With the few functionalities of gcip and the capabilities of Python, there is nothing left to create every pipeline you can imagine. Gitlab CI provides much more constructs you may miss here, but most of them are clunky workarounds as cause of the limited logic capabilities of the Domain Specific Script "Language" of Gitlab CI. You don’t need them, when you can design your pipelines in Python. Here a few examples:
-
You don’t need templates (the
extends
keyword or YAML anchors), because you can reuse jobs and sequences. -
You don’t need
before_script
,after_script
or global configurations, because you can do configurations at an arbitrary level in the sequences hierarchy. All configurations will finally be populated down to the jobs. -
You didn’t have to keep struggling with rules at pipeline and job level. In gcipd you can configure rules at an arbitrary level in the sequences hierarchy.

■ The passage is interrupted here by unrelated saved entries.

Record PlanTables : Type := MkPlanTables {
  pl_revisions : list RunPlanRevision;
  pl_tasks : gmap string TaskPlanColumns;
  pl_gates : gmap string GatePlanColumns;
  pl_runs : gmap string RunPlanColumns;
  pl_sources : list SourceRow;
  pl_evidence : gmap string TaskEvidenceRow;
  pl_integrations : list RunIntegration;
  pl_targets : list CancellationTarget;
  pl_shutdowns : gmap string TerminalShutdown;
  pl_receipts : list CommandReceipt;
  pl_audits : gmap string AuditColumns
}.
Definition set_pl_revisions (v : list RunPlanRevision) (t : PlanTables) : PlanTables :=
  MkPlanTables v (pl_tasks t) (pl_gates t) (pl_runs t) (pl_sources t) (pl_evidence t) (pl_integrations t) (pl_targets t) (pl_shutdowns t) (pl_receipts t) (pl_audits t).
Definition set_pl_tasks (v : gmap string TaskPlanColumns) (t : PlanTables) : PlanTables :=
  MkPlanTables (pl_revisions t) v (pl_gates t) (pl_runs t) (pl_sources t) (pl_evidence t) (pl_integrations t) (pl_targets t) (pl_shutdowns t) (pl_receipts t) (pl_audits t).
Definition set_pl_gates (v : gmap string GatePlanColumns) (t : PlanTables) : PlanTables :=
  MkPlanTables (pl_revisions t) (pl_tasks t) v (pl_runs t) (pl_sources t) (pl_evidence t) (pl_integrations t) (pl_targets t) (pl_shutdowns t) (pl_receipts t) (pl_audits t).
Definition set_pl_runs (v : gmap string RunPlanColumns) (t : PlanTables) : PlanTables :=
  MkPlanTables (pl_revisions t) (pl_tasks t) (pl_gates t) v (pl_sources t) (pl_evidence t) (pl_integrations t) (pl_targets t) (pl_shutdowns t) (pl_receipts t) (pl_audits t).
Definition set_pl_sources (v : list SourceRow) (t : PlanTables) : PlanTables :=
  MkPlanTables (pl_revisions t) (pl_tasks t) (pl_gates t) (pl_runs t) v (pl_evidence t) (pl_integrations t) (pl_targets t) (pl_shutdowns t) (pl_receipts t) (pl_audits t).
Definition set_pl_evidence (v : gmap string TaskEvidenceRow) (t : PlanTables) : PlanTables :=
  MkPlanTables (pl_revisions t) (pl_tasks t) (pl_gates t) (pl_runs t) (pl_sources t) v (pl_integrations t) (pl_targets t) (pl_shutdowns t) (pl_receipts t) (pl_audits t).
Definition set_pl_integrations (v : list RunIntegration) (t : PlanTables) : PlanTables :=
  MkPlanTables (pl_revisions t) (pl_tasks t) (pl_gates t) (pl_runs t) (pl_sources t) (pl_evidence t) v (pl_targets t) (pl_shutdowns t) (pl_receipts t) (pl_audits t).
Definition set_pl_targets (v : list CancellationTarget) (t : PlanTables) : PlanTables :=
  MkPlanTables (pl_revisions t) (pl_tasks t) (pl_gates t) (pl_runs t) (pl_sources t) (pl_evidence t) (pl_integrations t) v (pl_shutdowns t) (pl_receipts t) (pl_audits t).
Definition set_pl_shutdowns (v : gmap string TerminalShutdown) (t : PlanTables) : PlanTables :=
  MkPlanTables (pl_revisions t) (pl_tasks t) (pl_gates t) (pl_runs t) (pl_sources t) (pl_evidence t) (pl_integrations t) (pl_targets t) v (pl_receipts t) (pl_audits t).
Definition set_pl_receipts (v : list CommandReceipt) (t : PlanTables) : PlanTables :=
  MkPlanTables (pl_revisions t) (pl_tasks t) (pl_gates t) (pl_runs t) (pl_sources t) (pl_evidence t) (pl_integrations t) (pl_targets t) (pl_shutdowns t) v (pl_audits t).
Definition set_pl_audits (v : gmap string AuditColumns) (t : PlanTables) : PlanTables :=
  MkPlanTables (pl_revisions t) (pl_tasks t) (pl_gates t) (pl_runs t) (pl_sources t) (pl_evidence t) (pl_integrations t) (pl_targets t) (pl_shutdowns t) (pl_receipts t) v.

Furthermore you can leverage all the power of a programming language, to dynamically design your pipelies. Here some ideas:
-
Bundle jobs in sequences and use loops to populate the sequences over a list of environments.
-
Use if-then-else expressions to create jobs within job sequences depending on environment information or requirements.
-
Access information from outside your pipeline script you use for decision making inside your pipeline script.
Beyond the basics
This chapter covers further abilities of GCIP which suffices to be read after the basics.
TriggerJobs
Besides normal Jobs with GCIP you can define TriggerJobs which either run another projects pipeline or a child-pipeline.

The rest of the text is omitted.